§ **Task to complete**
From the records below, set down exactly the lines starting with the line that contains "Fixpoint dot (u" and going on through the line that contains "Definition conv_out (h". Nothing else is wanted.

§ **Collected data entries**
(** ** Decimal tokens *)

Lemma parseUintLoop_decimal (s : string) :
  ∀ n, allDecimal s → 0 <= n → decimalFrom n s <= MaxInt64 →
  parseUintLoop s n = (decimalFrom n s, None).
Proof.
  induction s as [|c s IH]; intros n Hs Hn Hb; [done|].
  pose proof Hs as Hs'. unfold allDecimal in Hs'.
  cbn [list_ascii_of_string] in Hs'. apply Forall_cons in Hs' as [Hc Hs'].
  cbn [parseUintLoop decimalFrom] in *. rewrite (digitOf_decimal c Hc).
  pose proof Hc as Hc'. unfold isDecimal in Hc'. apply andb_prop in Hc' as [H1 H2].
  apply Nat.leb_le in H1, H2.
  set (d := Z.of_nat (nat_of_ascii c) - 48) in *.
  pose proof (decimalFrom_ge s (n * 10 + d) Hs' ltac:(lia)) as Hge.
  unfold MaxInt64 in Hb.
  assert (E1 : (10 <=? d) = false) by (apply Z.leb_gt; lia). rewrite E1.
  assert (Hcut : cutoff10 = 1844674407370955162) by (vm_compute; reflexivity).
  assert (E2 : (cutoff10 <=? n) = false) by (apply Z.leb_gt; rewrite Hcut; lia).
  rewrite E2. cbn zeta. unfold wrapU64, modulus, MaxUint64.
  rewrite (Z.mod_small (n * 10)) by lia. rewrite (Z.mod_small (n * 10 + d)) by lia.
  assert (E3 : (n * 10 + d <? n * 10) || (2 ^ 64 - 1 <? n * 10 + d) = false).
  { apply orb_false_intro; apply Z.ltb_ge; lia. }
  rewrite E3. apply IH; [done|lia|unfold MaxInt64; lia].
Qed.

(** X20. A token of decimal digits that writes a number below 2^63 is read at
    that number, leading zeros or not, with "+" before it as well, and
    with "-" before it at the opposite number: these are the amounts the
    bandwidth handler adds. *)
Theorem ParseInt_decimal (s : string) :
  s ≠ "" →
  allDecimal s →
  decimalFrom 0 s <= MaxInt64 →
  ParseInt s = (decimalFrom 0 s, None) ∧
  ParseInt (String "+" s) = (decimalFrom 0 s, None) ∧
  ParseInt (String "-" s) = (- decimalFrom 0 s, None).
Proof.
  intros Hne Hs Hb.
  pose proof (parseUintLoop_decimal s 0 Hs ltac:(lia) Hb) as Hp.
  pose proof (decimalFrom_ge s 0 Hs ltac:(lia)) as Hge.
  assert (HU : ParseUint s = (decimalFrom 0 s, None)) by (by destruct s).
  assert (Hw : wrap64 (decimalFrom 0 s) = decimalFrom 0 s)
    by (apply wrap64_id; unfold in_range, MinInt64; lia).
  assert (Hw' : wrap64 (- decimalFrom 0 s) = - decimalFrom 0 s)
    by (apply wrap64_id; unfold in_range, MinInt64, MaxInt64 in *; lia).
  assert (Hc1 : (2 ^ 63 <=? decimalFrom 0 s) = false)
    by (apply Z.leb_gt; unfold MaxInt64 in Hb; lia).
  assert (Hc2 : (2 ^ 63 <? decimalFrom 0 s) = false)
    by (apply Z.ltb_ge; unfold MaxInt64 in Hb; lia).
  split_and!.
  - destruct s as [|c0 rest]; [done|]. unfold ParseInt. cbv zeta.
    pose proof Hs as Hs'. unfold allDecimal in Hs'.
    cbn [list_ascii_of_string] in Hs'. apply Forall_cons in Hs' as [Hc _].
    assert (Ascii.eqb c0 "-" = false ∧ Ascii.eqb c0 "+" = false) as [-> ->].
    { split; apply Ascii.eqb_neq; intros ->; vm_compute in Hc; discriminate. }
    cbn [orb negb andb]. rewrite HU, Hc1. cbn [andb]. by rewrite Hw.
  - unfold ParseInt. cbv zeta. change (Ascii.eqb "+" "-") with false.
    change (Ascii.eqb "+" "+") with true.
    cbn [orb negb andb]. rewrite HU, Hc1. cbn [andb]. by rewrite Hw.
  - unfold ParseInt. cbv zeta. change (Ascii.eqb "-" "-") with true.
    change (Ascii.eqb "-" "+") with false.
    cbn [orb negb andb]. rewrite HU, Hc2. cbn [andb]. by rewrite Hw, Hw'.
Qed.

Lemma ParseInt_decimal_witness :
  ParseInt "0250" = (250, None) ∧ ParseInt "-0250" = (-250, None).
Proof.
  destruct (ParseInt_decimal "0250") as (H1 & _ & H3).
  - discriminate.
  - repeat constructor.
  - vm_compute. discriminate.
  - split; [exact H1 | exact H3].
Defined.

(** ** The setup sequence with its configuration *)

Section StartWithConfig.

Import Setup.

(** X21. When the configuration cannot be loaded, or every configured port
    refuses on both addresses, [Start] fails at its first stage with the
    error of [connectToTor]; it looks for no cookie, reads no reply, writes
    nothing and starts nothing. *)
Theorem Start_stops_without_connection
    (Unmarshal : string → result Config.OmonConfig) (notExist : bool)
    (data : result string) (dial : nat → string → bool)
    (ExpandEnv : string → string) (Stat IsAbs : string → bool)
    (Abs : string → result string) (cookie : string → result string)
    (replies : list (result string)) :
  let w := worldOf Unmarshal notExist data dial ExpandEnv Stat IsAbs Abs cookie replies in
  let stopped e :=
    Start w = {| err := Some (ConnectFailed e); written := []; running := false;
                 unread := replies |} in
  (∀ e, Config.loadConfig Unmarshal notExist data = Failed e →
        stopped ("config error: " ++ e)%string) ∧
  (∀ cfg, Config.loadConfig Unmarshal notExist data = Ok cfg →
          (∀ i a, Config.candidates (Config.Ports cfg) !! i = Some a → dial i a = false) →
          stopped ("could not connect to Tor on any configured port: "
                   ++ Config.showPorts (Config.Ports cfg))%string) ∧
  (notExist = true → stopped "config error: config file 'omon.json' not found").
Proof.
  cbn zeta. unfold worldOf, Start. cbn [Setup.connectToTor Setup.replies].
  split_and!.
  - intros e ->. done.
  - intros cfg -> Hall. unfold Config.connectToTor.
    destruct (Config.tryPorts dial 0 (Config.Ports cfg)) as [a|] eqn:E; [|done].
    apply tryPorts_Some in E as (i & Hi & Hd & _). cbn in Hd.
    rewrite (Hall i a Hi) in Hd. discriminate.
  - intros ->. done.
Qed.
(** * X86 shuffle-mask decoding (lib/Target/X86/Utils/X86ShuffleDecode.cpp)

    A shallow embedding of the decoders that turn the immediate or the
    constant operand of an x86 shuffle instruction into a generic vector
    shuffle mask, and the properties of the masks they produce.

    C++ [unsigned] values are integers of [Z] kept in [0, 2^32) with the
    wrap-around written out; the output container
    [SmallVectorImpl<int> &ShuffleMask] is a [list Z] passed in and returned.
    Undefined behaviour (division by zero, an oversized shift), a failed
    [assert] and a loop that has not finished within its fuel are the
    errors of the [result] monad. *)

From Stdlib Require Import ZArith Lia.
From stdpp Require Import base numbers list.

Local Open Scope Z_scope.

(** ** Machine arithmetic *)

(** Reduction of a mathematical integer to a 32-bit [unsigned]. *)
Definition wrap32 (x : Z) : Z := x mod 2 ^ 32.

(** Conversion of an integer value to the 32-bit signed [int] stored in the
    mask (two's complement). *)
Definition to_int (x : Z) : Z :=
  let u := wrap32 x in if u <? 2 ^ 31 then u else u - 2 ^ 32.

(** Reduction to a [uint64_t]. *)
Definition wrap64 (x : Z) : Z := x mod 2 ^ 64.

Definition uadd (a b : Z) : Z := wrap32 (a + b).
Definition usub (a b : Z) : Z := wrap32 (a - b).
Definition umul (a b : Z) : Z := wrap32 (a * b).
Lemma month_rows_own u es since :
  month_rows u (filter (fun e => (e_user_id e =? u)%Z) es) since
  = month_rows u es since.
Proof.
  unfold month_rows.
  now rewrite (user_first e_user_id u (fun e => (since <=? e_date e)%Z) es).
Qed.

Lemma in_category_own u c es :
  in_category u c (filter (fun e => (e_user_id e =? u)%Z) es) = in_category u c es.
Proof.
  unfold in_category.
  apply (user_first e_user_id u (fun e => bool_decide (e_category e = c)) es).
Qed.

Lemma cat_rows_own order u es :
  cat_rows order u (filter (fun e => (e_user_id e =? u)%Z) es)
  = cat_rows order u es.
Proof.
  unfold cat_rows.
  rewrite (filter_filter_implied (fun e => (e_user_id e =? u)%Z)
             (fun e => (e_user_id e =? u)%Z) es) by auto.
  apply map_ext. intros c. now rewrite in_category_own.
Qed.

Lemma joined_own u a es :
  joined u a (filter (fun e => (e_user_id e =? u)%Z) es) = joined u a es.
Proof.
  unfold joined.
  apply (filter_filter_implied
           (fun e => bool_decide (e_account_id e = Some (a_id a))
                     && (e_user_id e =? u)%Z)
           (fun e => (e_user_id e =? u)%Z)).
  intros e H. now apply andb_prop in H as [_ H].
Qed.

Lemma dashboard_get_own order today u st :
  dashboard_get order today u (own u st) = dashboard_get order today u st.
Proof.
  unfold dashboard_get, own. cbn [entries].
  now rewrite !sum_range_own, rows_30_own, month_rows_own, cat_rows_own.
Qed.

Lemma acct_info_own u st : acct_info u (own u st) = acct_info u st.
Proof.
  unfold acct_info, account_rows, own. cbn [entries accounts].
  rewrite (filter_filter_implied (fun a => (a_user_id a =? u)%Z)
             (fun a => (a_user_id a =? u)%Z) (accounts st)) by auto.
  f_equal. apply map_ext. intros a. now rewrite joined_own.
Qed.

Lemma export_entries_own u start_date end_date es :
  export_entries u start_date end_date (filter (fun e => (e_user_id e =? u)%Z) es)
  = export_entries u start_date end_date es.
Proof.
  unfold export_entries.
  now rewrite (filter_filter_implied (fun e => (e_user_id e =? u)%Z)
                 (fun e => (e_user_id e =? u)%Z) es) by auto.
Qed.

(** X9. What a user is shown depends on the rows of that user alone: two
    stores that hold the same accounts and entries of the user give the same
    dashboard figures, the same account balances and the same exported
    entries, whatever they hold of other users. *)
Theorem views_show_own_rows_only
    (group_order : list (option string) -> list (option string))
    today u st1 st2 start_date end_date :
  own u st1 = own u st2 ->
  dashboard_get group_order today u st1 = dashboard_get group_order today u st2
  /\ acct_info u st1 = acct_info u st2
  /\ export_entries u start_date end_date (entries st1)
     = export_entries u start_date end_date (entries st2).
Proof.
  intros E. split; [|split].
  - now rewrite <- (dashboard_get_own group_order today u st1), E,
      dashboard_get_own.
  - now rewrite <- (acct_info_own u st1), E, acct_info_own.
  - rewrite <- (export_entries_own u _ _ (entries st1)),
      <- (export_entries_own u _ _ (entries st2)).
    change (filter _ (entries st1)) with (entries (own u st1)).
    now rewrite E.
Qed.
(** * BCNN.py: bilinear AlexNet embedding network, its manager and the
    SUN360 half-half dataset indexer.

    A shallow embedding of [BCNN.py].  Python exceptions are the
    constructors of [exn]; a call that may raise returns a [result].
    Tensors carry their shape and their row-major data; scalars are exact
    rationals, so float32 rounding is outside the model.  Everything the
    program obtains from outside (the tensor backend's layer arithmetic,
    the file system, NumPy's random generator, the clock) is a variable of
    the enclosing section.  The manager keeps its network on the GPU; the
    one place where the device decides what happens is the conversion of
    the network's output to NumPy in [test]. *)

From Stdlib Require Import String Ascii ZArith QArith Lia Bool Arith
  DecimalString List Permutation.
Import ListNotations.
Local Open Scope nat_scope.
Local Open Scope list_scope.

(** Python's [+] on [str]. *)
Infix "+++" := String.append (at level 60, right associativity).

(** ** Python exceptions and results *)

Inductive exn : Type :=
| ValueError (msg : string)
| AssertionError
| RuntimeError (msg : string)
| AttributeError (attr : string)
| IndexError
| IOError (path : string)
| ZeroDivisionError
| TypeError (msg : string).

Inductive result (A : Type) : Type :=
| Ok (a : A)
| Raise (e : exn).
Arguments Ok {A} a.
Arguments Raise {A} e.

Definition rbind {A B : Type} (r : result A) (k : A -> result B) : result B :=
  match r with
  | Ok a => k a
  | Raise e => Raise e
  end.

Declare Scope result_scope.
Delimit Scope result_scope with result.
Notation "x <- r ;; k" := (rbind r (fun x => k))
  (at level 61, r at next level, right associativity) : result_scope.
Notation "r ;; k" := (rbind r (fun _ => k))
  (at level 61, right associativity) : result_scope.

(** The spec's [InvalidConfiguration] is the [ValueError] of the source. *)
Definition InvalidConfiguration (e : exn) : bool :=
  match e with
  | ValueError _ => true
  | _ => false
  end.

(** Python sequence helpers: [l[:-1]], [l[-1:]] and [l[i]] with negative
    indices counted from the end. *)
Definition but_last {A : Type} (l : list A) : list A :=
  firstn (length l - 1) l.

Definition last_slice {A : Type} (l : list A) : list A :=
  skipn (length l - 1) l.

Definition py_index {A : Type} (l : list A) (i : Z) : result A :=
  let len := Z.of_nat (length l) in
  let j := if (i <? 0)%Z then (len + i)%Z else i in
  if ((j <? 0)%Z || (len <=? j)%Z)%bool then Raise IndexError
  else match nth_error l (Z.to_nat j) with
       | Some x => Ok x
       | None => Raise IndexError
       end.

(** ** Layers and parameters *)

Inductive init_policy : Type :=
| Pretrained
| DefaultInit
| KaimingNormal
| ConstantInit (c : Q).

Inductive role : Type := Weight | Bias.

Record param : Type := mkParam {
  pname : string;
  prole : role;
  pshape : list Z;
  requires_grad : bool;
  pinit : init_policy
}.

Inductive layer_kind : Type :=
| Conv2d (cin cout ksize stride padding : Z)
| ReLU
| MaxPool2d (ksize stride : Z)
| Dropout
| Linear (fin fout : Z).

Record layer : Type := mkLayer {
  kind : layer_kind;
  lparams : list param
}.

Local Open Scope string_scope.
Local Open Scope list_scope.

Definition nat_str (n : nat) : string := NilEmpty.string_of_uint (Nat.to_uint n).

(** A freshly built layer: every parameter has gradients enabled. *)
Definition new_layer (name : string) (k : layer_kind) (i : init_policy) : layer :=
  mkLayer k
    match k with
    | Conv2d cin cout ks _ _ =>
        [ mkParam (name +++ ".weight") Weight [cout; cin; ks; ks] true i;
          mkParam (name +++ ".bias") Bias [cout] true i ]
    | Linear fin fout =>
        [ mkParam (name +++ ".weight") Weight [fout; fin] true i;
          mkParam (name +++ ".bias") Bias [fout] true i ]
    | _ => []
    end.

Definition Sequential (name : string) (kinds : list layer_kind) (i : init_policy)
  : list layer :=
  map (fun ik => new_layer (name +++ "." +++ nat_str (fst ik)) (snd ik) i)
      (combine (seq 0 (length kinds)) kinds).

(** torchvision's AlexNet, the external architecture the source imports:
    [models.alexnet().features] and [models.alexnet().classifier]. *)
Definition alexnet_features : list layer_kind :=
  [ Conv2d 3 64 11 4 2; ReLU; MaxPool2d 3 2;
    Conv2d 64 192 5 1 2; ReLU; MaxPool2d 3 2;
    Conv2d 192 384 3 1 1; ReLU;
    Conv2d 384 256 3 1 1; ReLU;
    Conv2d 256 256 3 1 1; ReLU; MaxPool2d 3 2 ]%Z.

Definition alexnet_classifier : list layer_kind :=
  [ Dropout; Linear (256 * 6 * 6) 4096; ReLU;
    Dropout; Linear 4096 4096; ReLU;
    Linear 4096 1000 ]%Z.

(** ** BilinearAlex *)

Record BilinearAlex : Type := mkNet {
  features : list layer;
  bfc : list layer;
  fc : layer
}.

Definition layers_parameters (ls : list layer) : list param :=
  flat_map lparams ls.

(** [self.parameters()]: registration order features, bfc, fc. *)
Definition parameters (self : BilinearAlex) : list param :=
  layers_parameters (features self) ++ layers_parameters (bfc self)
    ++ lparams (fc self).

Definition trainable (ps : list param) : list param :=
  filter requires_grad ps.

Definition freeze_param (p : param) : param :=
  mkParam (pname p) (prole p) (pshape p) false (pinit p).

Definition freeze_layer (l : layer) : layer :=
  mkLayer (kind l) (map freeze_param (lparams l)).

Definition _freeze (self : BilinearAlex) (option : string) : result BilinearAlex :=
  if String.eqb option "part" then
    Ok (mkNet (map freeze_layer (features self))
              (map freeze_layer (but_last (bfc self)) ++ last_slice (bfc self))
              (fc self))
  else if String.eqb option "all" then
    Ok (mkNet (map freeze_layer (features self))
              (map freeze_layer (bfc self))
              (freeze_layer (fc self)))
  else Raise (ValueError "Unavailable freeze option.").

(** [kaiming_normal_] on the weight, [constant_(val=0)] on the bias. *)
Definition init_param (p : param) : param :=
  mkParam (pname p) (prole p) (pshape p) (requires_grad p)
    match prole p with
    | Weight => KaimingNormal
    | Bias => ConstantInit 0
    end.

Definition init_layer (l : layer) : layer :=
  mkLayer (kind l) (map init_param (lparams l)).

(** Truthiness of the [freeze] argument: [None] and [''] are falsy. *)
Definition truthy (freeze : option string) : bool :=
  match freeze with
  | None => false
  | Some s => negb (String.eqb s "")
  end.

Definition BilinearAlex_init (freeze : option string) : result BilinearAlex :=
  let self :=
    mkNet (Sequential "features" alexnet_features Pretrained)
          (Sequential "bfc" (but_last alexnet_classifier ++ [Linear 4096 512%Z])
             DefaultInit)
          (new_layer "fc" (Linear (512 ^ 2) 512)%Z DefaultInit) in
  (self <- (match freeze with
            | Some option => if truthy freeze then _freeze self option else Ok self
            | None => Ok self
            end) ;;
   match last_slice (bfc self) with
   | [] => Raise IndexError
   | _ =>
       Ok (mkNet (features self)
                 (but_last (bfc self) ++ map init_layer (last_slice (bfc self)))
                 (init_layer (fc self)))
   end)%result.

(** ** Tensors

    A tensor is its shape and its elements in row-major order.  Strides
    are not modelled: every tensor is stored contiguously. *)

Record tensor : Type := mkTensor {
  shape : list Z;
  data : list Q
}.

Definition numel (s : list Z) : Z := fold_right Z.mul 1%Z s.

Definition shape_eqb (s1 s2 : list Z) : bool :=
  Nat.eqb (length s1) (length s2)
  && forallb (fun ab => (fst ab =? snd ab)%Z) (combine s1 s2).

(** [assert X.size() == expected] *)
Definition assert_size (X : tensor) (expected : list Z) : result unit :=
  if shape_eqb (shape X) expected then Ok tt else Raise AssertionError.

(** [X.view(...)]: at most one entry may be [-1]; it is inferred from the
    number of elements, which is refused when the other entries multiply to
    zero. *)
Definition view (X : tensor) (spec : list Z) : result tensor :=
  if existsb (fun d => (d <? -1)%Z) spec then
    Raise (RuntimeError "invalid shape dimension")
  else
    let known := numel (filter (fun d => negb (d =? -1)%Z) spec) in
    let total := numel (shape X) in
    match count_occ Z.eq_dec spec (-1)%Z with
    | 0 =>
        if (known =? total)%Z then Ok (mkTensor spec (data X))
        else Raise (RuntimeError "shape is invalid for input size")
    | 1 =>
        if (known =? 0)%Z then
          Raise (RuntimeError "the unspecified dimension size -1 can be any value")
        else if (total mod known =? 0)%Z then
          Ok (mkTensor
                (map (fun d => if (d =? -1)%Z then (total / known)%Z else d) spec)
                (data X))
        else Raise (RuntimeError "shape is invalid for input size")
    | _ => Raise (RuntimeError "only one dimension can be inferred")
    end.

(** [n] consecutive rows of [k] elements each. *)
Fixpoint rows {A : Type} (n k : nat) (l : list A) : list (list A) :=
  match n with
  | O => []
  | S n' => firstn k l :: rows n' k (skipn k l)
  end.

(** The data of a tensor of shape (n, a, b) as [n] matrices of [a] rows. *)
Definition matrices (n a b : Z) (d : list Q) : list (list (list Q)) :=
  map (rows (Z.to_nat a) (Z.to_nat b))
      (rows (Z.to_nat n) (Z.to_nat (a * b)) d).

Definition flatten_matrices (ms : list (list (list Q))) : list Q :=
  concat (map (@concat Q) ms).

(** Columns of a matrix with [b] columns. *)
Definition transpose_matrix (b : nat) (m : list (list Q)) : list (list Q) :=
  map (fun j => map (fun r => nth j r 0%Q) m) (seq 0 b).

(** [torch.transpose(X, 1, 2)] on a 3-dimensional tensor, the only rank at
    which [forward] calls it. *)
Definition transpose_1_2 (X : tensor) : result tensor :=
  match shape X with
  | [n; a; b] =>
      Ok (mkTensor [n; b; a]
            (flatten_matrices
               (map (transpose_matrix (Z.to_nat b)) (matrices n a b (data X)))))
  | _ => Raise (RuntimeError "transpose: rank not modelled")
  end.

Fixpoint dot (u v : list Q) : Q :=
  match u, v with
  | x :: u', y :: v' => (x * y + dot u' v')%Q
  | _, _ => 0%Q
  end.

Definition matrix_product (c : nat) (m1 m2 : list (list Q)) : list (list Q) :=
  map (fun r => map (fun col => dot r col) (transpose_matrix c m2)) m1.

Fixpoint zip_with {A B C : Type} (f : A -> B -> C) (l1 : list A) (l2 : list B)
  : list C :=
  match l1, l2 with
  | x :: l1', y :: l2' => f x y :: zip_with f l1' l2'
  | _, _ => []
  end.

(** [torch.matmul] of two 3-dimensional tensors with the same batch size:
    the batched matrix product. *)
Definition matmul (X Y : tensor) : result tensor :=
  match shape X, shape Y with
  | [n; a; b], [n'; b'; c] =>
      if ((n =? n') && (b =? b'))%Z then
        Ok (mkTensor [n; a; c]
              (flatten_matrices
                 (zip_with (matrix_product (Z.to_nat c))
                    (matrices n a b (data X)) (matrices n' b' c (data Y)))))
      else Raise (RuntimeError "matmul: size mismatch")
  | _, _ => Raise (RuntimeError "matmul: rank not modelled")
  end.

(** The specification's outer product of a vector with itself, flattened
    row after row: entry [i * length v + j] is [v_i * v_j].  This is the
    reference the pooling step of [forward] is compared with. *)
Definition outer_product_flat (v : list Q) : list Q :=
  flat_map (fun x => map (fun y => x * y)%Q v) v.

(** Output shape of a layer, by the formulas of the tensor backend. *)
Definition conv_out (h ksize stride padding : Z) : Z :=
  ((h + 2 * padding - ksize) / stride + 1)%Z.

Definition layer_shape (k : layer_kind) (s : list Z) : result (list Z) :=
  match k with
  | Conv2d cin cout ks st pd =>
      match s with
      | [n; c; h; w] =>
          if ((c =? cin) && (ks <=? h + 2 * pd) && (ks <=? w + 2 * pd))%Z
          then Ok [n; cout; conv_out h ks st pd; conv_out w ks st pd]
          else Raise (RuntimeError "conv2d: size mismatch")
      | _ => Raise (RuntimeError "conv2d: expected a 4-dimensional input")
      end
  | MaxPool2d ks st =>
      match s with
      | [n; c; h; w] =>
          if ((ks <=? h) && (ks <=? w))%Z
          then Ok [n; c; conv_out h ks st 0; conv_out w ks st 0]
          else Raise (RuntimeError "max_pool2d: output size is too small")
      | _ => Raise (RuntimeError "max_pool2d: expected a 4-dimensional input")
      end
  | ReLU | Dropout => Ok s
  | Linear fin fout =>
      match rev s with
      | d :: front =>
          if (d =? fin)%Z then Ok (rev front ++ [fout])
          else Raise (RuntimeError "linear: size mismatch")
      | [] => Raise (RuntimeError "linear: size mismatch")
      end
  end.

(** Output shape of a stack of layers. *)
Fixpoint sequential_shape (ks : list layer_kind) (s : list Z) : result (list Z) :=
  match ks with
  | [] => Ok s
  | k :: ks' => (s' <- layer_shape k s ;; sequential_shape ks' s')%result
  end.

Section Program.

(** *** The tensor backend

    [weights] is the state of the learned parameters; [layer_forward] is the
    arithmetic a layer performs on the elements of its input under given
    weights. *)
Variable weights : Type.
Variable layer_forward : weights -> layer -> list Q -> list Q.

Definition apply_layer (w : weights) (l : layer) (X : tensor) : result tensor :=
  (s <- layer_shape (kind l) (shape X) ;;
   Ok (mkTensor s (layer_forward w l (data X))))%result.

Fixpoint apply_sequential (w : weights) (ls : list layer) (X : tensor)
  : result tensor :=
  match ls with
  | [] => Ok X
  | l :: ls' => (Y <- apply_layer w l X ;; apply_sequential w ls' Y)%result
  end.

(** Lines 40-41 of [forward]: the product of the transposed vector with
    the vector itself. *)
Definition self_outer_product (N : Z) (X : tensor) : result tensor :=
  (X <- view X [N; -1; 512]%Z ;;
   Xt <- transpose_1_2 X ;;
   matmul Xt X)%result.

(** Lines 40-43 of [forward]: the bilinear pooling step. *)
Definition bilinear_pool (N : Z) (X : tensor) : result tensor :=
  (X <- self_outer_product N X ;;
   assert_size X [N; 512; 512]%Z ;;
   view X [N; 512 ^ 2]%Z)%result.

§ **Exercise result**
Fixpoint dot (u v : list Q) : Q :=
  match u, v with
  | x :: u', y :: v' => (x * y + dot u' v')%Q
  | _, _ => 0%Q
  end.

Definition matrix_product (c : nat) (m1 m2 : list (list Q)) : list (list Q) :=
  map (fun r => map (fun col => dot r col) (transpose_matrix c m2)) m1.

Fixpoint zip_with {A B C : Type} (f : A -> B -> C) (l1 : list A) (l2 : list B)
  : list C :=
  match l1, l2 with
  | x :: l1', y :: l2' => f x y :: zip_with f l1' l2'
  | _, _ => []
  end.

(** [torch.matmul] of two 3-dimensional tensors with the same batch size:
    the batched matrix product. *)
Definition matmul (X Y : tensor) : result tensor :=
  match shape X, shape Y with
  | [n; a; b], [n'; b'; c] =>
      if ((n =? n') && (b =? b'))%Z then
        Ok (mkTensor [n; a; c]
              (flatten_matrices
                 (zip_with (matrix_product (Z.to_nat c))
                    (matrices n a b (data X)) (matrices n' b' c (data Y)))))
      else Raise (RuntimeError "matmul: size mismatch")
  | _, _ => Raise (RuntimeError "matmul: rank not modelled")
  end.

(** The specification's outer product of a vector with itself, flattened
    row after row: entry [i * length v + j] is [v_i * v_j].  This is the
    reference the pooling step of [forward] is compared with. *)
Definition outer_product_flat (v : list Q) : list Q :=
  flat_map (fun x => map (fun y => x * y)%Q v) v.

(** Output shape of a layer, by the formulas of the tensor backend. *)
Definition conv_out (h ksize stride padding : Z) : Z :=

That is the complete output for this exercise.